Ekonomik istikrar için devlet güçlü olmalıdır

Dünyada likiditenin daralması nedeniyle, özellikle gelişmekte olan ülkelerin yeni bir plan-program yapması kaçınılmaz bir gereklilik olarak ortaya çıkıyor. Bu anlamda kısa dönemde bir dalgalanma olacağı da kaçınılmaz görünüyor.
Türkiye’de ise durum daha farklıdır. Türkiye’de dış faktörler yanında, Suriye ve diğer dış politika çıkmazları, cari açık ve dış borç sorunu, dalgalanmadan daha ağır bir kırılma yaratacaktır. Devletin ekonomik hayattan dışlanması da bu kırılganlığı artırmıştır. Zira devletin piyasa ekonomisinin önünü açması , piyasada oligopol yapıların ve monopolleşmenin kırılması gibi alternatif yolu olmayan işlevleri vardır.
1980 sonrası siyasi iktidarlar devlete hep ideolojik pencereden baktılar. Özal döneminde devlete zorunlu kötülük olarak bakıldı. Piyasa düzenini bozduğu ve haksız rekabet yarattığı öne sürüldü.
Gerçekten bugüne kadar, devlet eliyle zengin yaratmak, piyasa düzenini bozdu ve diğer müteşebbislere karşı haksız rekabet yarattı. Ancak zengin yaratan devlet değil, devleti yanlış kullanan siyasilerdir.
Özal ile AKP arasındaki iktidarlar, devleti bir imtiyaz kapısı olarak kullandılar. AKP hükümeti, âdeta devletin ipini çekti. Devletin altyapısını, doğal tekelleri özelleştirme yoluyla, eğitimi ve sağlık hizmetlerini özel sektöre devrederek, merkezi devlet ve belediyeler arasında yetki karmaşası yaratarak devletin içini boşalttı.
Devletin etkin ve güçlü olmasıyla, büyük ve hantal olması farklıdır. Devlet ekonomide optimal bir büyüklükte olmalıdır. Eğer devlet ayakkabı yapar ve otel çalıştırırsa, içi boş bir deve dönüşür. Buna karşılık devletin elinden altyapıyı, eğitim ve sağlık hizmetleri gibi sosyal faydası daha yüksek olan hizmetleri alırsanız, kamu fonlarını siyasi amaçla kullanırsanız, devleti zayıflatmış olursunuz.
2008 Küresel Krizi de güçlü devletin ne kadar gerekli olduğunu gösterdi.

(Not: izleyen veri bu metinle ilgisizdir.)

(* ===== verification/Uapi.v ===== *)
(** * Uapi: what the headers take from the kernel's other headers

    [LinuxUapi] lists the names that headers of the tree use and that headers
    outside of it define: lengths, types of linux/types.h, two structures of
    drm/drm.h with the macros of its driver-private requests.  [LinuxUapiLaws]
    states their documented values; they determine the parameter, so that a
    property of closed tables can be evaluated at [linux_uapi]. *)

From Stdlib Require Import Ascii.

From S2P Require Import Prelude CLayout Ioctl.

#[local] Open Scope string_scope.
#[local] Open Scope list_scope.
#[local] Open Scope Z_scope.

Class LinuxUapi := {
  ETH_ALEN : Z;
  IFNAMSIZ : Z;
  BASE_VIDIOC_PRIVATE : Z;
  DRM_COMMAND_BASE : Z;
  NFS4_FHSIZE : Z;
  DRM_IOW : Z -> ctype -> ioctl_req;
  DRM_IOWR : Z -> ctype -> ioctl_req;
  __kernel_off_t : ctype;
  __kernel_size_t : ctype;
  __kernel_pid_t : ctype;
  __kernel_sa_family_t : ctype;
  time_t : ctype;
  struct_timespec : ctype;
  struct_in6_addr : ctype;
  struct_drm_clip_rect : ctype;
  struct_drm_event : ctype;
}.

(** Sixteen octets, also seen as eight or four words. *)
Definition ipv6_octets : ctype :=
  struct [("in6_u", CUnion [("u6_addr8", CArray c_u8 16); ("u6_addr16", CArray c_u16 8);
                            ("u6_addr32", CArray c_u32 4)])].

(** Seconds and nanoseconds, each a [long]. *)
Definition long_timespec : ctype := struct [("tv_sec", CLong); ("tv_nsec", CLong)].

Definition clip_rect : ctype := struct [("x1", c_u16); ("y1", c_u16); ("x2", c_u16); ("y2", c_u16)].

Definition event_header : ctype := struct [("type", c_u32); ("length", c_u32)].

(** Documented: an Ethernet address has six octets, the name of an interface
    sixteen bytes, requests private to a video driver begin at 192 and those
    private to a display driver, of type 'd', at 0x40; an NFS file handle has at
    most 128 bytes; offsets, sizes and times
    are [long]s, a process id is an [int], an address family an [unsigned short]; an IPv6 address is sixteen octets. *)
Class LinuxUapiLaws `{LinuxUapi} : Prop := {
  ETH_ALEN_six : ETH_ALEN = 6;
  IFNAMSIZ_16 : IFNAMSIZ = 16;
  BASE_VIDIOC_PRIVATE_192 : BASE_VIDIOC_PRIVATE = 192;
  DRM_COMMAND_BASE_64 : DRM_COMMAND_BASE = 0x40;
  NFS4_FHSIZE_128 : NFS4_FHSIZE = 128;
  DRM_IOW_d : DRM_IOW = IOW (chr "d");
  DRM_IOWR_d : DRM_IOWR = IOWR (chr "d");
  kernel_off_t_long : __kernel_off_t = CLong;
  kernel_size_t_long : __kernel_size_t = CLong;
  kernel_pid_t_int : __kernel_pid_t = c_int;
  kernel_sa_family_t_u16 : __kernel_sa_family_t = c_u16;
  time_t_long : time_t = CLong;
  timespec_longs : struct_timespec = long_timespec;
  in6_addr_octets : struct_in6_addr = ipv6_octets;
  drm_clip_rect_words : struct_drm_clip_rect = clip_rect;
  drm_event_words : struct_drm_event = event_header;
}.

Definition linux_uapi : LinuxUapi := {|
  ETH_ALEN := 6; IFNAMSIZ := 16; BASE_VIDIOC_PRIVATE := 192; DRM_COMMAND_BASE := 0x40;
  NFS4_FHSIZE := 128;
  DRM_IOW := IOW (chr "d"); DRM_IOWR := IOWR (chr "d");
  __kernel_off_t := CLong; __kernel_size_t := CLong; __kernel_pid_t := c_int;
  __kernel_sa_family_t := c_u16; time_t := CLong;
  struct_timespec := long_timespec; struct_in6_addr := ipv6_octets;
  struct_drm_clip_rect := clip_rect; struct_drm_event := event_header |}.

Lemma linux_uapi_laws : @LinuxUapiLaws linux_uapi.
Proof. by constructor. Qed.

(** The laws determine what the headers take from the kernel. *)
Lemma uapi_known `{LinuxUapi} {Huapi : LinuxUapiLaws} : H = linux_uapi.
Proof. destruct H, Huapi. unfold linux_uapi. cbn in *. by subst. Qed.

Bu nedenle tüm dünyada devleti yeniden yapılandırmak, devletin ekonomi içindeki payını optimal düzeye çıkarmak kaçınılmaz oldu.
Yine tüm dünyada ve özellikle Türkiye gibi cari açık yoluyla döviz kaybeden ülkelerde, ulusal ekonomik politikaların ne kadar gerekli olduğu da su yüzüne çıktı. Zayıf bir devletle, ulusal politikalar uygulamak imkânı yoktur. Bu anlamda Türkiye’de de, uzun dönemli bir istikrar için devleti yeniden yapılandırmak gerekir.
Devlette şeffaflığın kalkması, kamuoyunun ve vergi mükelleflerinin tepkisine neden olmaktadır. İhale kanunu en az 20 defa değişti. Belediyelerin ve bazı kamu kurumlarının birçok ihalesi, ihale kanunu dışına çıkarıldı. AB raporlarında bu husus sürekli tenkit edilmektedir.
Yapılması gereken, ihale kanununu ve ihale kurumunu, istisnaları kaldırarak yeniden organize etmektir. İhale kurumunun daha tarafsız seçilmesini sağlamaktır.
Devletin piyasayı düzenleme, rekabet şartlarını sağlaması için elinde imkânlar olması gerekir. Örneğin, durgunluk zamanlarında enerji dağıtımı eğer devletin elinde olursa, tüm üretime girdi olan enerji fiyatlarını düşük tutarak, ekonominin canlanmasını sağlar. Eğer elektrikte olduğu gibi dağıtım özel sektör elinde olursa, devletin bir fiyat stratejisi yok demektir.
Ayrıca, eğitim, sağlık gibi sosyal faydası yüksek olan yatırımlar ile, doğal tekeller gibi kamusal nitelikteki yatırımların, yolların ve köprülerin de devletin elinde olması gerekir. Bu yatırımların piyasaya devredilmesi, toplumun zararına neden olur. Bunların özelleştirilmesinden vazgeçmek gerekir.